## Data extracted from a collection
(** [NewDecompressor(r, e, f, numBlocks, sizeTotal)]: every other field
    has Go's zero value; a fresh IEEE digest holds 0. *)
Definition NewDecompressor (src : list byte) (gameVersion : Z)
           (numBlocks sizeTotal : Z) : Decompressor :=
  mkDecompressor gameVersion 0 sizeTotal 0 numBlocks src None 0 0 0
                 (repeat Byte.x00 12).

(** *** The compressed byte path: limited reader, tee and digest *)

(** The bytes [d.tee] can still deliver: [io.LimitedReader] stops after
    [lim.N] bytes ([N <= 0] is end of file), the source when it is empty. *)
Definition window (d : Decompressor) : list byte :=
  firstn (Z.to_nat (limN d)) (r d).

(** The engine took [c] bytes through the tee: they leave the source, are
    written to the digest and are charged to [lim.N].  No reader can take
    more than the window holds. *)
Definition consume (c : nat) (d : Decompressor) : Decompressor :=
  let k := Nat.min c (length (window d)) in
  set_crc (CRC32.update (crc d) (firstn k (r d)))
    (set_limN (limN d - Z.of_nat k)
      (set_r (skipn k (r d)) d)).

(** *** toByteReader *)

(** [toByteReader.ReadByte]: one [Read] into the one-byte buffer [r.b]
    through the tee.  The limited reader answers [io.EOF] with
    [lim.N <= 0], the source when it is empty; otherwise one byte leaves the
    source, is charged to [lim.N] and is written to the digest.  [r.b[0]]
    is returned in either case: [b] is what the buffer held before. *)
Definition ReadByte (b : byte) (d : Decompressor)
  : byte * option error * (byte * Decompressor) :=
  if limN d <=? 0 then (b, Some EOF, (b, d))
  else
    match r d with
    | [] => (b, Some EOF, (b, d))
    | x :: r' =>
      (x, None,
       (x, set_crc (CRC32.update (crc d) [x])
             (set_limN (limN d - 1) (set_r r' d))))
    end.

(** A reader that calls [ReadByte] up to [k] times and stops at the first
    error: the bytes it got, the error, and the state it leaves. *)
Fixpoint ReadBytes (k : nat) (b : byte) (d : Decompressor)
  : list byte * option error * (byte * Decompressor) :=
  match k with
  | O => ([], None, (b, d))
  | S k' =>
    match ReadByte b d with
    | (x, None, (b', d')) =>
      let '(out, e, st) := ReadBytes k' b' d' in (x :: out, e, st)
    | (_, Some e, st) => ([], Some e, st)
    end
  end.

(** *** closeBlock *)

Definition closeBlock (d : Decompressor) : option error :=
  if (0 <? SizeBlock d) || (0 <? limN d) then Some ErrUnexpectedEOF
  else
    let sum := crc d in
    if negb (crcData d =? fold16 sum) then Some ErrInvalidChecksum
    else None.

(** *** nextBlock *)

(** [lenHead]: [len(d.buf)], less 4 for the old game versions. *)
Definition lenHead (gameVersion : Z) : nat :=
  if (0 <? gameVersion) && (gameVersion <? 10032) then (12 - 4)%nat
  else 12%nat.

(** The test of the second [if], which picks the width of the two length
    fields. *)
Definition wide (gameVersion : Z) : bool :=
  (gameVersion =? 0) || (10032 <=? gameVersion).

(** The four fields read through [protocol.Buffer] from [d.buf[:lenHead]],
    in reading order: [lenDeflate], [SizeBlock], [crcHead], [crcData]. *)
Definition parseHeader (gameVersion : Z) (hdr : list byte)
  : Z * Z * Z * Z :=
  if wide gameVersion then
    (uint32 (ReadUInt32 (firstn 4 hdr)),
     uint32 (ReadUInt32 (firstn 4 (skipn 4 hdr))),
     uint16 (ReadUInt16 (firstn 2 (skipn 8 hdr))),
     uint16 (ReadUInt16 (firstn 2 (skipn 10 hdr))))
  else
    (uint32 (uint16 (ReadUInt16 (firstn 2 hdr))),
     uint32 (uint16 (ReadUInt16 (firstn 2 (skipn 2 hdr)))),
     uint16 (ReadUInt16 (firstn 2 (skipn 4 hdr))),
     uint16 (ReadUInt16 (firstn 2 (skipn 6 hdr)))).

(** [d.buf[lenHead-4 .. lenHead-1] = 0, 0, 0, 0] *)
Definition zeroChecksums (lh : nat) (b : list byte) : list byte :=
  firstn (lh - 4) b ++ repeat Byte.x00 4 ++ skipn lh b.

(** [io.ReadFull(d.r, d.buf[:lenHead])] and [d.SizeRead += uint32(n)]. *)
Definition readHeader (lh : nat) (d : Decompressor)
  : nat * option error * Decompressor :=
  let got := firstn lh (r d) in
  let n := length got in
  let err := if (n =? lh)%nat then None
             else if (n =? 0)%nat then Some EOF
             else Some ErrUnexpectedEOF in
  (n, err,
   set_SizeRead (uint32 (SizeRead d + uint32 (Z.of_nat n)))
     (set_buf (got ++ skipn n (buf d))
       (set_r (skipn lh (r d)) d))).

(** Lines 111-125: arm the limited reader, reset the digest, (re)start the
    engine on the tee and account for what the engine read at once. *)
Definition startEngine (lenDeflate : Z) (d : Decompressor)
  : option error * Decompressor :=
  let d1 := set_crc 0 (set_limN lenDeflate d) in
  let '(c, err, zs) := zReset E (window d1) in
  let d2 := consume c d1 in
  let z' := match z d, err with
            | None, Some _ => None
            | _, _ => Some zs
            end in
  let d3 := set_z z' d2 in
  (err,
   set_SizeRead
     (uint32 (SizeRead d3 + uint32 (lenDeflate - uint32 (limN d3)))) d3).

Definition nextBlock (d : Decompressor) : option error * Decompressor :=
  if NumBlocks d =? 0 then (Some EOF, d)
  else
    match closeBlock d with
    | Some e => (Some e, d)
    | None =>
      let d1 := set_NumBlocks (uint32 (NumBlocks d - 1)) d in
      let lh := lenHead (GameVersion d1) in
      let '(_, err, d2) := readHeader lh d1 in
      match err with
      | Some e => (Some e, d2)
      | None =>
        let '(lenDeflate, sizeBlock, crcHead, crcD) :=
          parseHeader (GameVersion d2) (firstn lh (buf d2)) in
        let d3 := set_crcData crcD (set_SizeBlock sizeBlock d2) in
        let d4 := set_buf (zeroChecksums lh (buf d3)) d3 in
        let c := CRC32.ChecksumIEEE (firstn lh (buf d4)) in
        if negb (crcHead =? fold16 c) then (Some ErrInvalidChecksum, d4)
        else startEngine lenDeflate d4
      end
    end.

(** *** Read *)

(** What a call of [Read] does: it returns [n] and [err], with the bytes
    written to [b[:n]] and the receiver as the call left it; or it
    dereferences the nil engine handle; [OutOfFuel] is the embedding's own
    outcome for a loop cut short (see [Read_total]). *)
Inductive result : Type :=
| Ret (out : list byte) (err : option error) (d : Decompressor)
| Panic
| OutOfFuel.

(** Lines 161-166: one [io.ReadFull(d.z, b[n:])] for [want] bytes, and the
    three counters. *)
Definition fill (zs : zst E) (want : nat) (d : Decompressor)
  : list byte * option error * Decompressor :=
  let rN := limN d in
  let '(out, c, err, zs') := zReadFull E zs (window d) want in
  let d1 := set_z (Some zs') (consume c d) in
  let nn := Z.of_nat (length out) in
  let d2 := set_SizeRead (uint32 (SizeRead d1 + uint32 (rN - limN d1))) d1 in
  let d3 := set_SizeTotal (uint32 (SizeTotal d2 - uint32 nn)) d2 in
  let d4 := set_SizeBlock (uint32 (SizeBlock d3 - uint32 nn)) d3 in
  (out, err, d4).

(** Lines 171-172: [io.Copy(ioutil.Discard, d.z)], its error dropped, and
    [d.SizeBlock -= uint32(nn)]. *)
Definition drain (d : Decompressor) : Decompressor :=
  match z d with
  | None => d
  | Some zs =>
    let '(cnt, c, zs') := zDiscard E zs (window d) in
    let d1 := set_z (Some zs') (consume c d) in
    set_SizeBlock (uint32 (SizeBlock d1 - uint32 cnt)) d1
  end.

(** The [for n != l] loop; [acc] is [b[:n]]. *)
Fixpoint Read_loop (fuel : nat) (l : nat) (acc : list byte)
         (d : Decompressor) : result :=
  if (length acc =? l)%nat then Ret acc None d
  else
    match fuel with
    | O => OutOfFuel
    | S fuel' =>
      match (if SizeBlock d =? 0 then nextBlock d else (None, d)) with
      | (Some e, d1) => Ret acc (Some e) d1
      | (None, d1) =>
        match z d1 with
        | None => Panic
        | Some zs =>
          let '(out, err, d2) := fill zs (l - length acc) d1 in
          let acc' := acc ++ out in
          match err with
          | None =>
            let d3 := if (SizeTotal d2 =? 0) && (0 <? SizeBlock d2)
                      then drain d2 else d2 in
            if 0 <? SizeBlock d3 then Read_loop fuel' l acc' d3
            else
              match closeBlock d3 with
              | Some e => Ret acc' (Some e) d3
              | None => Read_loop fuel' l acc' d3
              end
          | Some ErrUnexpectedEOF =>
            match closeBlock d2 with
            | Some e => Ret acc' (Some e) d2
            | None => Read_loop fuel' l acc' d2
            end
          | Some e => Ret acc' (Some e) d2
          end
        end
      end
    end.

(** Every turn of the loop but the last closes a block and opens the next,
    so the number of blocks left bounds the number of turns. *)
Definition Read_fuel (d : Decompressor) : nat :=
  S (S (Z.to_nat (NumBlocks d))).

(** [len(b)] after the clamp [if uint32(l) > d.SizeTotal { b = b[:d.SizeTotal] }]. *)
Definition clamp (d : Decompressor) (lenb : nat) : nat :=
  if SizeTotal d <? uint32 (Z.of_nat lenb) then Z.to_nat (SizeTotal d)
  else lenb.

(** [d.Read(b)] with [len(b) = lenb]. *)
Definition Read (d : Decompressor) (lenb : nat) : result :=
  if SizeTotal d =? 0 then Ret [] (Some EOF) d
  else Read_loop (Read_fuel d) (clamp d lenb) [] d.

End Decompress.

Arguments Panic {E}.
Arguments OutOfFuel {E}.

(** ** ForEach *)

Section ForEachDef.

(** [Record] values, and the state [St] the record decoder works on: the
    buffered reader [d.bufr] together with the decompressor behind it.
    [RecordDecoder.Read(d.bufr)] is a parameter: it yields a record or an
    error. *)
Variable Rec : Type.
Variable St : Type.
Variable decode : St -> (Rec + error) * St.

(** The callback is a closure; [A] is what it closes over. *)
Variable A : Type.
Variable f : A -> Rec -> option error * A.

(** What a call of [ForEach] does: it returns [err]; or the loop is cut
    short by the embedding's fuel. *)
Inductive outcome : Type :=
| Done (err : option error) (s : St) (a : A)
| Running.

(** The [for { ... }] loop. *)
Fixpoint ForEach (fuel : nat) (s : St) (a : A) : outcome :=
  match fuel with
  | O => Running
  | S fuel' =>
    match decode s with
    | (inl rec, s1) =>
      match f a rec with
      | (Some e, a1) => Done (Some e) s1 a1
      | (None, a1) => ForEach fuel' s1 a1
      end
    | (inr EOF, s1) => Done None s1 a
    | (inr e, s1) => Done (Some e) s1 a
    end
  end.

(** The decoder, started in [s], yields [recs] and then [io.EOF]. *)
Inductive decodes : St -> list Rec -> St -> Prop :=
| decodes_eof : forall s s',
    decode s = (inr EOF, s') -> decodes s [] s'
| decodes_rec : forall s rec s1 recs s',
    decode s = (inl rec, s1) -> decodes s1 recs s' ->
    decodes s (rec :: recs) s'.

(** The decoder, started in [s], yields [recs] and stands in [s']. *)
Inductive yields : St -> list Rec -> St -> Prop :=
| yields_nil : forall s, yields s [] s
| yields_cons : forall s rec s1 recs s',
    decode s = (inl rec, s1) -> yields s1 recs s' ->
    yields s (rec :: recs) s'.

(** The callback with a journal of the records it was called on. *)
Definition journal (al : A * list Rec) (rec : Rec)
  : option error * (A * list Rec) :=
  let '(e, a') := f (fst al) rec in (e, (a', snd al ++ [rec])).

(** Calling [f] on each record of [recs] in turn, all calls returning nil. *)
Fixpoint accepts (a : A) (recs : list Rec) : option A :=
  match recs with
  | [] => Some a
  | rec :: recs' =>
    match f a rec with
    | (None, a1) => accepts a1 recs'
    | (Some _, _) => None
    end
  end.

End ForEachDef.

Arguments Running {St A}.

(** ** Sessions *)

Section Sessions.

Variable E : Engine.
Variable ReadUInt16 : list byte -> Z.
Variable ReadUInt32 : list byte -> Z.

(** The fields hold values of their Go types, and [lim.N] is not
    negative, as [io.LimitedReader] keeps it. *)
Definition typed (d : Decompressor E) : Prop :=
  0 <= GameVersion d < 2 ^ 32 /\
  0 <= SizeRead d < 2 ^ 32 /\ 0 <= SizeTotal d < 2 ^ 32 /\
  0 <= SizeBlock d < 2 ^ 32 /\ 0 <= NumBlocks d < 2 ^ 32 /\
  0 <= limN d /\ 0 <= crcData d < 2 ^ 16.

(** From [d] to [d'] the engine took [k] bytes through the tee: they left
    the source, were charged to [lim.N] and went into the digest. *)
Definition took (k : nat) (d d' : Decompressor E) : Prop :=
  (k <= length (r d))%nat /\ r d' = skipn k (r d) /\
  limN d' = limN d - Z.of_nat k /\
  crc d' = CRC32.update (crc d) (firstn k (r d)).

(** A caller that calls [Read] once for every buffer length of [ls],
    whatever the calls return: the results in order, and the receiver at
    the end (none after a panic). *)
Fixpoint ReadSeq (d : Decompressor E) (ls : list nat)
  : list (list byte * option error) * option (Decompressor E) :=
  match ls with
  | [] => ([], Some d)
  | l :: ls' =>
    match Read ReadUInt16 ReadUInt32 d l with
    | Ret out e d' =>
      let '(log, fin) := ReadSeq d' ls' in ((out, e) :: log, fin)
    | _ => ([], None)
    end
  end.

## WORK INSTRUCTIONS
Go through the entries above and pull out each line with "Lines" in it.

## EXERCISE RESULT
(** Lines 111-125: arm the limited reader, reset the digest, (re)start the
(** Lines 161-166: one [io.ReadFull(d.z, b[n:])] for [want] bytes, and the
(** Lines 171-172: [io.Copy(ioutil.Discard, d.z)], its error dropped, and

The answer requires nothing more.